L’annullo lineare italiano “DA ALESSANDRIA D’EGITTO”: dall’ufficio ambulante della linea ferroviaria Torino-Susa all’ufficio postale di Ancona.

di Antonello Fumu

L’Egitto nell’ottocento, pur formalmente facente parte dell’Impero Ottomano, ne era di fatto praticamente indipendente avendo il governatore dell’epoca, Mohamed Ali Pasha, ottenuto dalla Sublime Porta una pressoché completa autonomia con il riconoscimento del titolo, per se ed i suoi eredi, di vice re (Khedivè).

Fu quello un periodo di grande espansione per la quale fu determinante la politica di buon vicinato nell’ambito del Mediterraneo, l’aumento dei traffici dovuti all’avvento della navigazione a vapore e, soprattutto, la scelta di Suez, ancor prima dell’apertura del canale, quale porto di riferimento per i traffici con le Indie orientali.

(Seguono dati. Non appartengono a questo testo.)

Lemma best_so_far_best e t c l w w' :
  best_so_far w → Qle_bool c (w_best w) = true →
  w_trace w' = w_trace w ++ [EvSaveModel e t c l true] →
  w_best w' = c → best_so_far w'.
Proof.
  unfold best_so_far. intros [Hs Hall] Hle%Qle_bool_iff -> ->.
  rewrite best_rates_snoc.
  assert (Hc : Forall (λ x, (c <= x)%Q) (best_rates (w_trace w))).
  { eapply Forall_impl; [done|]. cbn. intros x Hx. by eapply Qle_trans. }
  split.
  - by apply non_increasing_snoc.
  - apply Forall_app. split; [done|]. apply Forall_singleton, Qle_refl.
Qed.

Lemma best_so_far_guarded_loop cfg last_epoch :
  inv best_so_far (guarded_loop cfg last_epoch).
Proof.
  apply inv_guarded_loop.
  - intros w w' Hw Ht Hb _. by eapply best_so_far_quiet.
  - intros e w w' Hw Ht Hb _. by eapply best_so_far_quiet.
  - intros e i w w' [Hs Hall] Ht Hb _. unfold best_so_far.
    by rewrite Ht, Hb, best_rates_snoc, app_nil_r.
  - intros e t c l w w' [Hs Hall] Ht Hb _. unfold best_so_far.
    by rewrite Ht, Hb, best_rates_snoc, app_nil_r.
  - intros e t c l w w' Hw Hle Ht Hb _. by eapply best_so_far_best.
Qed.

Lemma restore_trace cfg w : w_trace (restore cfg w).1 = w_trace w.
Proof.
  unfold restore. unfold mbind, M_bind.
  pose proof (quiet_load_pretrained cfg w) as (Ht & _ & _).
  destruct (load_pretrained cfg w) as [w1 [[]|e]]; cbn in Ht; [|done].
  rewrite load_resume_unfold, <- Ht.
  by repeat case_match.
Qed.

Lemma train_unfold cfg w :
  train cfg w
  = let w0 := set_opt (fresh_optimizer cfg)
                (set_model (fresh_model cfg) (set_cl None (set_epoch None w))) in
    match restore cfg w0 with
    | (w1, Ok (JInt last_epoch)) =>
        guarded_loop cfg last_epoch (set_sched last_epoch w1)
    | (w1, Ok (JFloat _)) => (w1, Raise TypeError)
    | (w1, Raise e) => (w1, Raise e)
    end.
Proof.
  unfold train. munfold. cbn.
  destruct (restore cfg _) as [w1 [[n|x]|e]]; done.
Qed.
Lemma filter_index_short (k : string) (l : list IioChannel) :
  NoDup (map index l) -> (List.length (filter (has_index k) l) <= 1)%nat.
Proof.
  induction l as [|x l IH]; simpl; intros Hnd; [lia|].
  inversion Hnd as [|? ? Hnotin Hnd']; subst. specialize (IH Hnd').
  destruct (has_index k x) eqn:Hx; [|exact IH]. simpl.
  destruct (filter (has_index k) l) as [|y rest] eqn:Hf; [simpl; lia|].
  exfalso. apply Hnotin.
  assert (Hy : In y (filter (has_index k) l)) by (rewrite Hf; now left).
  apply filter_In in Hy. destruct Hy as [Hy1 Hy2].
  unfold has_index in Hx, Hy2. apply String.eqb_eq in Hx, Hy2.
  rewrite Hx, <- Hy2. now apply in_map.
Qed.

Lemma filter_index_perm (k : string) (l l' : list IioChannel) :
  NoDup (map index l) -> Permutation l l' ->
  filter (has_index k) l = filter (has_index k) l'.
Proof.
  intros Hnd Hperm.
  pose proof (filter_index_short k l Hnd) as Hshort.
  pose proof (filter_perm (has_index k) l l' Hperm) as Hp.
  destruct (filter (has_index k) l) as [|x [|y rest]].
  - apply Permutation_nil in Hp. now rewrite Hp.
  - apply Permutation_length_1_inv in Hp. now rewrite Hp.
  - simpl in Hshort. lia.
Qed.

(** X14.  When no two channels share an index line, the order in which
    [os.listdir] lists the scan elements does not matter: two devices whose
    channel lists are permutations of each other have the same layout, the
    same chunk size and the same result of [decorate]. *)
Theorem listing_order_irrelevant (F : FloatOfStr) (a b : IioInfo)
    (data : list byte) :
  Permutation (channel a) (channel b) ->
  NoDup (map index (channel a)) ->
  layout a = layout b /\
  get_chunk_size a = get_chunk_size b /\
  decorate a data = decorate b data.
Proof.
  intros Hperm Hnd.
  assert (Hs : sorted IioChannel_lt (channel a) = sorted IioChannel_lt (channel b)).
  { apply sorted_channels_unique.
    - apply sorted_sorted. exact IioChannel_lt_asym.
    - intros k. rewrite sorted_filter by (intros x y; apply IioChannel_lt_index).
      now apply filter_index_perm. }
  split; [|split].
  - unfold layout. now rewrite Hs.
  - unfold get_chunk_size. f_equal. now apply sum_perm, Permutation_map.
  - rewrite !decorate_layout. unfold layout. now rewrite Hs.
Qed.

(** The timestamp listed before [accel_x]. *)
Lemma listing_order_irrelevant_witness :
  layout (device [timestamp; accel_x]) = layout (device [accel_x; timestamp]) /\
  get_chunk_size (device [timestamp; accel_x])
  = get_chunk_size (device [accel_x; timestamp]) /\
  decorate (device [timestamp; accel_x]) (repeat x01 16)
  = decorate (device [accel_x; timestamp]) (repeat x01 16).
Proof.
  apply (listing_order_irrelevant decimal_float
           (device [timestamp; accel_x]) (device [accel_x; timestamp])).
  - apply perm_swap.
  - repeat constructor; simpl; intuition discriminate.
Defined.

(** ** The token of a type string *)

Lemma length_list_ascii (s : string) :
  List.length (list_ascii_of_string s) = String.length s.
Proof. induction s as [|c s IH]; simpl; [reflexivity | now rewrite IH]. Qed.

Lemma list_ascii_app (a b : string) :
  list_ascii_of_string (a ++ b)
  = list_ascii_of_string a ++ list_ascii_of_string b.
Proof. induction a as [|c a IH]; simpl; [reflexivity | now rewrite IH]. Qed.

Lemma string_app_assoc (a b c : string) : ((a ++ b) ++ c = a ++ b ++ c)%string.
Proof. induction a as [|x a IH]; simpl; [reflexivity | now rewrite IH]. Qed.

Lemma string_length_app (a b : string) :
  String.length (a ++ b) = (String.length a + String.length b)%nat.
Proof. induction a as [|c a IH]; simpl; [reflexivity | now rewrite IH]. Qed.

Questo favorevole contesto favorì l’insediamento di una numerosa colonia straniera, circa 60.000, di cui un quarto italiani con un ulteriore aumento delle attività commerciali che indussero, nel ventennio 1837/57 le maggiori potenze europee, anche per la circostanza che, in quel periodo, L’Egitto non aveva stipulato alcuna convenzione postale con altre nazioni, ad aprire propri uffici postali, di norma, presso i rispettivi consolati in “Place des Consuls”, ad Alessandria d’Egitto e precisamente: la Francia nel 1837,
l’Austria nel 1838, l’Inghilterra nel 1839, la Grecia nel 1843, la Russia nel 1857. L’Egitto disponeva, invece, di un ottimo servizio di Posta interna denominato in italiano “Posta Europea”.